(ACTIVITY) Work out how many lines of the listing hold "Lemma" and return that number by itself.

(EXERCISE DATA)
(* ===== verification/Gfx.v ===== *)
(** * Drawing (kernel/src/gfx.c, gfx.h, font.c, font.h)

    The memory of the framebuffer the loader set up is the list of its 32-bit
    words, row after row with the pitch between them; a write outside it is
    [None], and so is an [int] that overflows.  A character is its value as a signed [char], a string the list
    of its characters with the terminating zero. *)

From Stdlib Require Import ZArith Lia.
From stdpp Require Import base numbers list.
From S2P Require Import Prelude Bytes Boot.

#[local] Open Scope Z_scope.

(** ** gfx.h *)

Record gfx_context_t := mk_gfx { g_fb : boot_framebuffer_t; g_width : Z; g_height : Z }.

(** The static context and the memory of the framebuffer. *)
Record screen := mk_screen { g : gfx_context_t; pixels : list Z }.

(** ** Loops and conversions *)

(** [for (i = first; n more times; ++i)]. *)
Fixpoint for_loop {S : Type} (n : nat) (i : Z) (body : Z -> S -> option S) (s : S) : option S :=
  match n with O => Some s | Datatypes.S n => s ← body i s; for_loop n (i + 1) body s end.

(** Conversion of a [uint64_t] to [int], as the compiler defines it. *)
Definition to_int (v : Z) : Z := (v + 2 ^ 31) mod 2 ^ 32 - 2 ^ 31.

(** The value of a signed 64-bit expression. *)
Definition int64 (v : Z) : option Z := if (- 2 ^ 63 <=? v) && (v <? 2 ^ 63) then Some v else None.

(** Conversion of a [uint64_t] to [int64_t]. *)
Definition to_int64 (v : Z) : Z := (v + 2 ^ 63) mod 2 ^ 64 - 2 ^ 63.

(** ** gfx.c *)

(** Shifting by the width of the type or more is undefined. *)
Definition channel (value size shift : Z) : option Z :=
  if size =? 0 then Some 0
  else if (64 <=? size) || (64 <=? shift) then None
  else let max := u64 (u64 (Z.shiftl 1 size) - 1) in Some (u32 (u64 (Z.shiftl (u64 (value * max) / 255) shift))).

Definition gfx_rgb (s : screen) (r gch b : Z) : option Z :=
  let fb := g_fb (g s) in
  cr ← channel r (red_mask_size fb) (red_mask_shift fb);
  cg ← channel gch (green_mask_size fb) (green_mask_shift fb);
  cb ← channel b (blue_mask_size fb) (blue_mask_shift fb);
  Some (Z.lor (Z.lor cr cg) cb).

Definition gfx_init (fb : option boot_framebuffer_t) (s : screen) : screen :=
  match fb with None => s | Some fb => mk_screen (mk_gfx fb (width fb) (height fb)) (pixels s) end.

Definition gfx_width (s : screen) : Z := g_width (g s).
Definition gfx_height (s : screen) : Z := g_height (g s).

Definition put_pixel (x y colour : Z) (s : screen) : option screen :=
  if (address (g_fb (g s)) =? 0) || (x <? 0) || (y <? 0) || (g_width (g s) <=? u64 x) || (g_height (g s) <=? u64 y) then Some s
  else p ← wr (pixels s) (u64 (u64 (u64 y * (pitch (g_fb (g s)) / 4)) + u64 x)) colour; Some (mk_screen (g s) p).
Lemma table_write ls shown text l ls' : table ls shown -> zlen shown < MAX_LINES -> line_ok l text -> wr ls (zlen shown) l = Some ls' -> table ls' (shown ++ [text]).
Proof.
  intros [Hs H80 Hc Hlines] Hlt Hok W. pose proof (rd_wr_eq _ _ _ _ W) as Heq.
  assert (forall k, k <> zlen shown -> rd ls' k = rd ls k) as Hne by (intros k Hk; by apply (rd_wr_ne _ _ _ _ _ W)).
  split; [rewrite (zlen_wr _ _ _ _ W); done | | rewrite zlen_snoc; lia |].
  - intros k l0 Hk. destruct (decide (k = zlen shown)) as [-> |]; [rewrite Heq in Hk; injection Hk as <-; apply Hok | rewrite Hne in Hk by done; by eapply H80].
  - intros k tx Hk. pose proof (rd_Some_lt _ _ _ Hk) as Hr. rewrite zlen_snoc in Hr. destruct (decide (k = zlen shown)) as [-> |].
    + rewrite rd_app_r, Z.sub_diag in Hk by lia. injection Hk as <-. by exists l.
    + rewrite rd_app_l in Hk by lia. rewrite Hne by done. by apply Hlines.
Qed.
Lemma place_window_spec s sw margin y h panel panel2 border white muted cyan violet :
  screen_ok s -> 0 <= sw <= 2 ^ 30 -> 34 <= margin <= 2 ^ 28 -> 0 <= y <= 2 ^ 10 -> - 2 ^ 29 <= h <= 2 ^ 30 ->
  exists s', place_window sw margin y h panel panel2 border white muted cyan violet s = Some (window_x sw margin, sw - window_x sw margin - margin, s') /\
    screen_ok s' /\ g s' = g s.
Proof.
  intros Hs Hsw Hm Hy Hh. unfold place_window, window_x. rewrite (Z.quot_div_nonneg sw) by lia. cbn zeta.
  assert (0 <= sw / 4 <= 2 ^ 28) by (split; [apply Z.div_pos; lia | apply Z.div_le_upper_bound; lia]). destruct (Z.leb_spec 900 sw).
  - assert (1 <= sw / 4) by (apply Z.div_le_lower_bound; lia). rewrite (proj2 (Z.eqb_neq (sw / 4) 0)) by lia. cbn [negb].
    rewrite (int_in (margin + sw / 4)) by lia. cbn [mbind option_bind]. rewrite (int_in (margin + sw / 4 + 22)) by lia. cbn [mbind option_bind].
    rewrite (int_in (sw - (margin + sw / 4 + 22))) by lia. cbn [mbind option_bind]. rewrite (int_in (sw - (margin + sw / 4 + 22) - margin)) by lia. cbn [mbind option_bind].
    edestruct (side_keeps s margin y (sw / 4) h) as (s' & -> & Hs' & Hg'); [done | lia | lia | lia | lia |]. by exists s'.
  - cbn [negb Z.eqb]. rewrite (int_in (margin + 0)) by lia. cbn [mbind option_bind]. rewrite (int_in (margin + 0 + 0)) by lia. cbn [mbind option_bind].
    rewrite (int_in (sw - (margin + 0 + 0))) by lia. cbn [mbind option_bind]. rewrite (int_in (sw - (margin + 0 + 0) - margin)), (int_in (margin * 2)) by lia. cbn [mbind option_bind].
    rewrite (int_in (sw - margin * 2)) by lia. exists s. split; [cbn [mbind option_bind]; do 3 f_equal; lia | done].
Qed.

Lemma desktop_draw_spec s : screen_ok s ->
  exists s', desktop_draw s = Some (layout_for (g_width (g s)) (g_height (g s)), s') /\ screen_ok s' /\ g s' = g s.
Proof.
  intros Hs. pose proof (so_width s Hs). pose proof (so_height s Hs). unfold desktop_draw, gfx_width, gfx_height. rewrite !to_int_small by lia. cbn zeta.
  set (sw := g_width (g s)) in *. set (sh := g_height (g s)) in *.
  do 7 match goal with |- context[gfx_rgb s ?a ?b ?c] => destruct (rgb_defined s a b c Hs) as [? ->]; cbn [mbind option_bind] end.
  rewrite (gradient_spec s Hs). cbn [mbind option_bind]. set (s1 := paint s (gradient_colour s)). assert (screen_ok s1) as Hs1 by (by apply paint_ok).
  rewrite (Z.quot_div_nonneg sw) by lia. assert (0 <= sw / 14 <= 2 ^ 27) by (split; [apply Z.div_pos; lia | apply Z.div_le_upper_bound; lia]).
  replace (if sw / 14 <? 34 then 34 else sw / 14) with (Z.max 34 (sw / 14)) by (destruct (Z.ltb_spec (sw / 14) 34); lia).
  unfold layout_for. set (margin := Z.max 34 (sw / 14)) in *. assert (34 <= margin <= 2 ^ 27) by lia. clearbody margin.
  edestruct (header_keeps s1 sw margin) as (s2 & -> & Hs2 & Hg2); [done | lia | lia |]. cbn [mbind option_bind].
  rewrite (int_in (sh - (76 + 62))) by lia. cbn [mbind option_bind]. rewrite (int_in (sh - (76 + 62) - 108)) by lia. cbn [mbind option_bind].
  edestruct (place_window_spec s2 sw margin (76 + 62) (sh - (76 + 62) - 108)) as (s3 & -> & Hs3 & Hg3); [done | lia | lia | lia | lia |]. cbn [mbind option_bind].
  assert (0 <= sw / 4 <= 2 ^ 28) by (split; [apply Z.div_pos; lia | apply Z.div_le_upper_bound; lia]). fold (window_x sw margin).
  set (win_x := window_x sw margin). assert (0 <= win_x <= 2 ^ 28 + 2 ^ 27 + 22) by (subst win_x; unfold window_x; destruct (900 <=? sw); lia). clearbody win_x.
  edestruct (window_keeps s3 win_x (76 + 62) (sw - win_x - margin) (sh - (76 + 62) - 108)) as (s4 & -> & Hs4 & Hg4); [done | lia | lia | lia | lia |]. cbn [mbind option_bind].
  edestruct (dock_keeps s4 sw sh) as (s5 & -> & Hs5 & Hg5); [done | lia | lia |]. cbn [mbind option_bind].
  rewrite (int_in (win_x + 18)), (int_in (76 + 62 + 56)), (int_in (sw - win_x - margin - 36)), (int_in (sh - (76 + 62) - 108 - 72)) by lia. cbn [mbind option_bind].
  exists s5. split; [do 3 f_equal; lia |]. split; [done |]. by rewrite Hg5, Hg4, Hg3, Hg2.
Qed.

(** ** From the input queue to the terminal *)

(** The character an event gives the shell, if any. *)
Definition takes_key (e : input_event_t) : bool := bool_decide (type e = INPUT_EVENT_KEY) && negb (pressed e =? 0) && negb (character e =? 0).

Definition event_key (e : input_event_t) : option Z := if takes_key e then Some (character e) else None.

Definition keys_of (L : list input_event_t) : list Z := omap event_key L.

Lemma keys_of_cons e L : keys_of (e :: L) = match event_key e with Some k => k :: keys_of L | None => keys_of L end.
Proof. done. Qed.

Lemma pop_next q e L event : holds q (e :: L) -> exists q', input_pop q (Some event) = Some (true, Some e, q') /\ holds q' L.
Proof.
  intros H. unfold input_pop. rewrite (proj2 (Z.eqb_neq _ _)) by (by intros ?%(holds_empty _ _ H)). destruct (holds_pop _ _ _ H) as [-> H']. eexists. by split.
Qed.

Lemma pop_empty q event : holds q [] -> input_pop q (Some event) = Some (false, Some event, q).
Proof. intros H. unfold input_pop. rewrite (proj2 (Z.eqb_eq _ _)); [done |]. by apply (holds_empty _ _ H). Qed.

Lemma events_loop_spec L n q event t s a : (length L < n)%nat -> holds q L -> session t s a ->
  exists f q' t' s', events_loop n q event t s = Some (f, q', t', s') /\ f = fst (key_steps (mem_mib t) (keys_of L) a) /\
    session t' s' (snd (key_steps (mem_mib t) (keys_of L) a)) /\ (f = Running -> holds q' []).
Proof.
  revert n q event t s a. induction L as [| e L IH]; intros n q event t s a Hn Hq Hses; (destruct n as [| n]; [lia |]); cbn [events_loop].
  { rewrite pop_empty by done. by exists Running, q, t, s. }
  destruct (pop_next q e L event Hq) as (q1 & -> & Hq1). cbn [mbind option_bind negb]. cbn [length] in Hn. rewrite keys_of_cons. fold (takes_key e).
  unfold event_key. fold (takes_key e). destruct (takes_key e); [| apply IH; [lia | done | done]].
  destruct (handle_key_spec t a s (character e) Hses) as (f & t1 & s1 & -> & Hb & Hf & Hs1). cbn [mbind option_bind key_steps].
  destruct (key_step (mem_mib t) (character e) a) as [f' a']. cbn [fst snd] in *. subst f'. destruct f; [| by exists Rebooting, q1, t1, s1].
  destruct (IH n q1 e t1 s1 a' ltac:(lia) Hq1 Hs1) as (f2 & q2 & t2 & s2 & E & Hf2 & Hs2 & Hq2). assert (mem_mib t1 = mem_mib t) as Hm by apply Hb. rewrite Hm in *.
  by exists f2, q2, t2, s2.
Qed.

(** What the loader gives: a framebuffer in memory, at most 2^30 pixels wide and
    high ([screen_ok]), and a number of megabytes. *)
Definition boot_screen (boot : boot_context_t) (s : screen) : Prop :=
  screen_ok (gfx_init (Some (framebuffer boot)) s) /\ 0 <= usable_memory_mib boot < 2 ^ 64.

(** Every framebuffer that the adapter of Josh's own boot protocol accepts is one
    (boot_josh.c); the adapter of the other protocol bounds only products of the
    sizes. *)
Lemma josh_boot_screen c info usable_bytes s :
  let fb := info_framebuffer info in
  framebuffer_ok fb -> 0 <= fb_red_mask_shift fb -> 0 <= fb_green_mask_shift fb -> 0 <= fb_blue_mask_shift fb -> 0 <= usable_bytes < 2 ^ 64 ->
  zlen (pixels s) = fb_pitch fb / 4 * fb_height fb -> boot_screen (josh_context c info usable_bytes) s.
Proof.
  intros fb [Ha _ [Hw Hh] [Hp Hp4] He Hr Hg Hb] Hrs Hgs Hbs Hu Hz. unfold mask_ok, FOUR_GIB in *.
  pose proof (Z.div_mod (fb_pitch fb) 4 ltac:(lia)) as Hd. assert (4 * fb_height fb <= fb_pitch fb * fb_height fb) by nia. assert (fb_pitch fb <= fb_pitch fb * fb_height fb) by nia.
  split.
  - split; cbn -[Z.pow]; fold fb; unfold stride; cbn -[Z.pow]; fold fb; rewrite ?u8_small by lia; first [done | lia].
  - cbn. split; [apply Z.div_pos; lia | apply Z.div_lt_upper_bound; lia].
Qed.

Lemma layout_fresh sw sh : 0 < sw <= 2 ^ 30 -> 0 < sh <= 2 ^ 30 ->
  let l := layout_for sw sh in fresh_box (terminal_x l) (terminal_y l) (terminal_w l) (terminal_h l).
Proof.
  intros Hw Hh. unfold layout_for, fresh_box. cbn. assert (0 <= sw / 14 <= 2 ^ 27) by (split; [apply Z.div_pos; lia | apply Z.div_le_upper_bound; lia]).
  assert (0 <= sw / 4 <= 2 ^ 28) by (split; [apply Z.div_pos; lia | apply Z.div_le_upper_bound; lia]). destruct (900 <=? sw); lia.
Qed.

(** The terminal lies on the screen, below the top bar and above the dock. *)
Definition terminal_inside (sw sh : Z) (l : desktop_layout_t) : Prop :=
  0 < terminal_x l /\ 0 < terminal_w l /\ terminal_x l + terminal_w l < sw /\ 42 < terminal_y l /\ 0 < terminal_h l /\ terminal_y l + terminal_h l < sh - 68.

(OUTPUT FOR THIS TASK) 9